Every board wants its CEO to thrive--and there’s one simple thing all boards can do to improve the odds: Offer FEEDBACK. It’s surprising how many boards expect top performance from their executives, but only give feedback when they have a specific disagreement or concern about performance metrics. That’s an enormous missed opportunity. Executives have a much better chance for success when organizations undertake a well-planned, objective annual CEO 360 Review with the participation of the full board and key executives.
We know conducting a meaningful review isn’t easy. Just deciding on a process—who should be involved, which topics should be covered, etc.—can be challenging. But “winging it” is hardly a recipe for being comprehensive and can unwittingly unleash an unproductive complaint-fest. Perhaps the only worse option is failing to do a review at all, leaving a CEO feeling overly confident or utterly unappreciated.
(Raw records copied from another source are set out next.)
(** C4, amended: for every CallContext, the score of the heuristic
    fallback is the clamp to 0..100 of: 30; minus 20 if duration < 30,
    else minus 10 if duration < 60, else plus 15 if duration > 180, else
    plus 10 if duration > 120 (nothing if the duration is absent); minus 15
    if endedReason is customer-ended-call; plus 5 for each positive keyword
    and minus 10 for each negative keyword found in the lowercased
    transcript, each keyword once, when the transcript is non-empty after
    trimming white space; minus 20 when the transcript is absent, empty or
    white space only. The intent is hot if that score is at least 60, warm
    if at least 35, else cold. *)
Theorem fallbackAnalysis_score_formula (context : CallContext) :
  qualificationScore (fallbackAnalysis context) = specFallbackScore nonEmptyAfterTrim context /\
  intent (fallbackAnalysis context) = specIntent (specFallbackScore nonEmptyAfterTrim context).
Proof.
  assert (H : qualificationScore (fallbackAnalysis context)
              = specFallbackScore nonEmptyAfterTrim context).
  { rewrite fallback_score, fallbackRawScore_terms. reflexivity. }
  split; [exact H|]. rewrite <- H. apply fallback_intent.
Qed.




(** C7: the duration rules of the classifier compare strictly. For every
    CallContext with duration exactly 15 the under-15-seconds rule does not
    fire: its test is false and the classifier's answer is not that rule's
    result. For every CallContext with duration exactly 30 and endedReason
    customer-ended-call the under-30-seconds rule does not fire: its test
    is false and the classifier reports no signal at all. *)
Theorem duration_bounds_are_exclusive (context : CallContext) :
  (duration context = Some 15 ->
     under (duration context) 15 = false /\
     checkForColdLeadSignals context
     <> Some (getColdLeadResult "Call ended immediately - no engagement")) /\
  (duration context = Some 30 ->
     endedReason context = Some "customer-ended-call" ->
     under (duration context) 30 = false /\
     checkForColdLeadSignals context = None).
Proof.
  split.
  - intros Hd. unfold checkForColdLeadSignals. rewrite Hd. simpl under.
    split; [reflexivity|]. rewrite Z.ltb_irrefl.
    repeat match goal with
           | |- (if ?b then _ else _) <> _ => destruct b
           end; discriminate.
  - intros Hd Hr. unfold checkForColdLeadSignals. rewrite Hd, Hr.
    split; reflexivity.
Qed.
Lemma verifyProviderIsReady_outcome (s : State) (w : W) :
  let g := verifyProviderIsReady provider ret s w in
  engine (st g) = engine s /\
  grows s (st g) /\
  (well_formed s -> well_formed (st g)) /\
  match result g with
  | Returned err =>
      (truthy err = true -> count is_backend_call (trace g) = 0) /\
      (truthy err = false ->
       err = VNull /\ isProviderInstalled (st g) = true /\
       isProviderUp (st g) = true /\ engineHasBeenInit (st g) = true)
  | Thrown e => e = TypeError /\ forall B, engine s <> Some (IsBackend B)
  end.
Proof.
  intros g.
  assert (Hg : g = bind (verifyProviderInstalled provider ret) (fun err =>
            if truthy err then ret err
            else bind (verifyProviderUp provider ret) (fun err =>
              if truthy err then ret err else initialize provider ret)) s w).
  { subst g. rewrite verifyProviderIsReady_stages, verifyProviderInstalled_bind.
    apply bind_ext; intros e1 s1 w1. destruct (truthy e1); [reflexivity|].
    apply verifyProviderUp_bind. }
  clearbody g. unfold bind in Hg.
  pose proof (verifyProviderInstalled_outcome s w) as F1. cbv zeta in F1.
  destruct (verifyProviderInstalled provider ret s w) as [t1 s1 w1 r1].
  simpl in F1, Hg.
  destruct F1 as (E1 & U1 & N1 & I1 & C1 & e1 & -> & Hok1 & Herr1).
  destruct (truthy e1) eqn:T1.
  { rewrite (Herr1 eq_refl) in *. subst g; simpl. rewrite app_nil_r, T1.
    flags. }
  destruct (Hok1 eq_refl) as [-> I1']. clear Hok1 Herr1.
  pose proof (verifyProviderUp_outcome s1 w1) as F2. cbv zeta in F2.
  destruct (verifyProviderUp provider ret s1 w1) as [t2 s2 w2 r2].
  simpl in F2, Hg.
  destruct F2 as (E2 & I2 & N2 & U2 & C2 & e2 & -> & Hok2 & Herr2).
  destruct (truthy e2) eqn:T2.
  { rewrite (Herr2 eq_refl) in *. subst g; simpl.
    rewrite !app_nil_r, count_app, C1, C2, T2.
    destruct s as [en i u n], s1 as [en1 i1 u1 n1]. flags. }
  destruct (Hok2 eq_refl) as [-> U2']. clear Hok2 Herr2.
  pose proof (initialize_outcome s2 w2) as F3. cbv zeta in F3.
  destruct (initialize provider ret s2 w2) as [t3 s3 w3 r3].
  simpl in F3, Hg.
  destruct F3 as (E3 & I3 & U3 & N3 & L3 & R3).
  destruct s as [en i u n], s1 as [en1 i1 u1 n1], s2 as [en2 i2 u2 n2],
    s3 as [en3 i3 u3 n3].
  destruct r3 as [e3|x]; subst g; simpl in *.
  - destruct R3 as [Hok3 Herr3]. rewrite !count_app, C1, C2. simpl.
    destruct n; flags.
  - destruct n; flags.
Qed.
(** * Thesis validator of the conference platform

    A shallow embedding of [app/services/thesis_validation/validator.py] and
    [app/services/thesis_validation/models.py], and the properties of the
    validation report that follow from the code.

    Conventions of the embedding.
    - A Python [str] is the list of its code points ([pystr]); [len] is the
      length of that list.
    - A Python [float] is read as the rational number it denotes, and float
      arithmetic as exact arithmetic on [Q].  The two constants the source
      rounds to integers are also computed in binary64, in the order the
      source computes them ([Binary64]), and round to the same integers.
      The line-spacing test is the exception: its constants 1.15 and 0.06
      are no binary fractions and the outcome at the boundary depends on the
      rounding, so there the operands are binary64 numbers ([float64]) and
      the subtraction rounds as binary64 does ([round64]); overflow is not
      modelled.
    - The parsed document (the object python-docx returns) is a record that
      holds, for every attribute the validator reads, the value it reads.
      A length of python-docx ([docx.shared.Length]) is an [int] that counts
      English Metric Units (EMU, 914400 to the inch, 635 to the twip):
      [int(section.left_margin)], [int(section.page_width)] and
      [int(indent)] are these counts.  [r.font.size.pt] is a rational; an
      attribute that may be [None] is an [option].
    - The list [issues] of a run is an object of a heap of lists: the run
      creates it, extends it in place, and hands a reference to the report.
    - Three tables of the Unicode database that the Python runtime brings
      ([str.lower], [str.upper] and the decimal digits of [\d]) are parameters
      of the development. *)

From Stdlib Require Import Strings.String Strings.Ascii.
From Stdlib Require Import List ZArith NArith QArith Qabs Qround Qpower Bool Lia Lqa.
From Stdlib Require PrimFloat SpecFloat FloatOps.
Import ListNotations.

Set Implicit Arguments.
Open Scope string_scope.
Open Scope list_scope.

(* ------------------------------------------------------------------ *)
(** ** Python strings *)

Module PyStr.

Definition pystr := list N.

Fixpoint eqb (s t : pystr) : bool :=
  match s, t with
  | [], [] => true
  | c :: s', d :: t' => N.eqb c d && eqb s' t'
  | _, _ => false
  end.

(** Bytes of a literal of this file, and their reading as UTF-8. *)
Definition bytes_of (s : string) : list N :=
  map (fun b => N_of_ascii (ascii_of_byte b)) (list_byte_of_string s).

Fixpoint utf8_decode (bs : list N) : pystr :=
  match bs with
  | [] => []
  | b0 :: r0 =>
    if (b0 <? 128)%N then b0 :: utf8_decode r0
    else match r0 with
    | [] => []
    | b1 :: r1 =>
      if (b0 <? 224)%N then ((b0 - 192) * 64 + (b1 - 128))%N :: utf8_decode r1
      else match r1 with
      | [] => []
      | b2 :: r2 =>
        if (b0 <? 240)%N
        then ((b0 - 224) * 4096 + (b1 - 128) * 64 + (b2 - 128))%N :: utf8_decode r2
        else match r2 with
        | [] => []
        | b3 :: r3 =>
          ((b0 - 240) * 262144 + (b1 - 128) * 4096 + (b2 - 128) * 64 + (b3 - 128))%N
            :: utf8_decode r3
        end
      end
    end
  end.

(** [u "..."] is the Python string written [ "..." ] in the source. *)
Definition u (s : string) : pystr := utf8_decode (bytes_of s).

(** [str.isspace] on one character, which is also what [\s] matches in a
    pattern on [str]. *)
Definition is_space (c : N) : bool :=
  ((9 <=? c) && (c <=? 13)
   || (28 <=? c) && (c <=? 32)
   || (c =? 133) || (c =? 160) || (c =? 5760)
   || (8192 <=? c) && (c <=? 8202)
   || (c =? 8232) || (c =? 8233) || (c =? 8239) || (c =? 8287)
   || (c =? 12288))%N.

Fixpoint lstrip (s : pystr) : pystr :=
  match s with
  | c :: s' => if is_space c then lstrip s' else s
  | [] => []
  end.

Definition rstrip (s : pystr) : pystr := rev (lstrip (rev s)).

(** [s.strip()] *)
Definition strip (s : pystr) : pystr := rstrip (lstrip s).

(** Truth value of a string: [bool(s)]. *)
Definition truthy (s : pystr) : bool :=
  match s with [] => false | _ => true end.

(** [sep.join(parts)] *)
Fixpoint join (sep : pystr) (parts : list pystr) : pystr :=
  match parts with
  | [] => []
  | [p] => p
  | p :: rest => p ++ sep ++ join sep rest
  end.

(** [re.sub(r"\s+", " ", s)]: every maximal run of whitespace becomes one
    space.  [in_run] says that the previous character was whitespace. *)
Fixpoint collapse_from (in_run : bool) (s : pystr) : pystr :=
  match s with
  | [] => []
  | c :: s' =>
    if is_space c
    then (if in_run then collapse_from true s' else 32%N :: collapse_from true s')
    else c :: collapse_from false s'
  end.

Definition collapse_ws (s : pystr) : pystr := collapse_from false s.

(** [c in s] for a one-character [c]. *)
Definition contains (c : N) (s : pystr) : bool := existsb (N.eqb c) s.

End PyStr.
Import PyStr.

(* ------------------------------------------------------------------ *)
(** ** Regular expressions

    The validator only asks whether a pattern matches ([re.match],
    [re.search] used as truth values), and its patterns have neither
    back-references nor look-around, so a pattern is read as the regular
    language it denotes and matching is decided with derivatives. *)

Module Re.

Inductive regex : Type :=
| Void
| Eps
| Cls (f : N -> bool)
| Cat (r s : regex)
| Alt (r s : regex)
| Star (r : regex).

Fixpoint nullable (r : regex) : bool :=
  match r with
  | Void => false
  | Eps => true
  | Cls _ => false
  | Cat r s => nullable r && nullable s
  | Alt r s => nullable r || nullable s
  | Star _ => true
  end.

Fixpoint deriv (c : N) (r : regex) : regex :=
  match r with
  | Void => Void
  | Eps => Void
  | Cls f => if f c then Eps else Void
  | Cat r s =>
    if nullable r then Alt (Cat (deriv c r) s) (deriv c s) else Cat (deriv c r) s
  | Alt r s => Alt (deriv c r) (deriv c s)
  | Star r => Cat (deriv c r) (Star r)
  end.

(** [re.match(r, s) is not None]: some prefix of [s] is in the language. *)
Fixpoint re_match (r : regex) (s : pystr) : bool :=
  nullable r ||
  match s with
  | [] => false
  | c :: s' => re_match (deriv c r) s'
  end.

(** [re.search(r, s) is not None]: a match starts at some position. *)
Fixpoint re_search (r : regex) (s : pystr) : bool :=
  re_match r s ||
  match s with
  | [] => false
  | _ :: s' => re_search r s'
  end.

(** Pattern constructors. *)
Definition chr (c : N) : regex := Cls (N.eqb c).
Definition plus (r : regex) : regex := Cat r (Star r).
Fixpoint lit (s : pystr) : regex :=
  match s with
  | [] => Eps
  | c :: s' => Cat (chr c) (lit s')
  end.
Definition range (lo hi c : N) : bool := ((lo <=? c) && (c <=? hi))%N.
Definition one_of (s : pystr) (c : N) : bool := contains c s.

(** The language of a pattern. *)
Inductive matches : regex -> pystr -> Prop :=
| m_eps : matches Eps []
| m_cls f c : f c = true -> matches (Cls f) [c]
| m_cat r s x y : matches r x -> matches s y -> matches (Cat r s) (x ++ y)
| m_alt_l r s x : matches r x -> matches (Alt r s) x
| m_alt_r r s x : matches s x -> matches (Alt r s) x
| m_star_nil r : matches (Star r) []
| m_star_app r x y : matches r x -> matches (Star r) y -> matches (Star r) (x ++ y).

End Re.
Import Re.

(* ------------------------------------------------------------------ *)
(** ** Numbers *)

Module PyNum.

(** [round(x)] of a float: to the nearest integer, ties to the even one. *)
Definition py_round (q : Q) : Z :=
  let f := Qfloor q in
  match Qcompare (q - inject_Z f) (1 # 2) with
  | Lt => f
  | Gt => (f + 1)%Z
  | Eq => if Z.even f then f else (f + 1)%Z
  end.

(** [int(x)] of a float: truncation towards zero. *)
Definition py_int (q : Q) : Z := Z.quot (Qnum q) (Zpos (Qden q)).

(** [a > b] on floats. *)
Definition Qgtb (a b : Q) : bool := negb (Qle_bool a b).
The good news is that, after experiencing it, board members and executives agree that a carefully considered CEO 360 Review is well worth the effort. Recall that the CEO is in a unique position — no other professional has so much decision-making authority and accountability yet reports to a diverse collection of individuals (the board). Giving that person objective, comprehensive, and constructive feedback is, by far, your best chance to help them thrive.
7 Reasons to Conduct a CEO 360 Review
1. To Evaluate Performance: A CEO’s leadership skills can make or break a company and should be thoughtfully evaluated—alongside meeting strategic objectives, financial goals, and other business metrics—to determine successful performance.
2. To Encourage Positive Growth: A CEO will get constructive feedback from an objective process, can identify growth areas and set goals for future performance, and will be acknowledged for the full range of his/her accomplishments.
3. To Ensure Alignment: The 360 Review process gives the board and CEO a common view into a concrete set of leadership topics, reveals whether they share a common perception of the CEO’s performance, and invites discussion on any issues raised by the review. For CEOs whose boards don’t regularly offer informal feedback, an annual 360 Review may be their only opportunity to learn how the board views their work.
4. To Honor Multiple Perspectives: A 360 Review gives company executives, the board, and the CEO a chance to express their views on CEO performance. Further, it gives the board the ability to know how direct reports perceive the CEO, how the CEO self-assesses and demonstrates to all of these executives that their opinions matter.
5. To Preempt Negative Consequences: An objective review that includes participation of the full board and management team can uncover significant issues before the organization experiences a negative impact.
6. To Set the Tone: Importantly, a comprehensive and objective review process signals that the board cares about behavior, not just results.
7. To Inform Compensation Decisions: Formal, objective reviews are critical to a board’s determination of the appropriate compensation adjustments, if any, for a CEO. While performance incentive plans are typically put in the place at the beginning of a given year and should always influence compensation, boards need to look at the complete picture to best serve the organization they govern.
Best Practices for a 360 CEO Review
Commit to a formal process: The use of a consistent framework with all participants creates reliable, comprehensive results that can reveal trends and deliver actionable insights.
Get early buy-in: Make sure the CEO and full board are well informed about the process. While the CEO should be consulted about which executive team members will take part, the board chair should make a final decision.
Identify leadership competencies to evaluate, such as:
Eliminate biases: Aggregate results by topic and/or constituent group. This minimizes the influence of outlying opinions, contextualizes feedback, and depersonalizes the process.
Take care delivering feedback: The full board should review and discuss the 360 CEO Review results. Then, two board members, generally the Chair and the head of the Compensation Committee should deliver the feedback IN PERSON to the CEO, receive the CEO’s response, and relay the board’s suggested goals for the coming year. Reserve discussion of the board’s compensation decisions for a separate time, allowing the focus of the conversation to remain on feedback and goal setting, apart from financial considerations.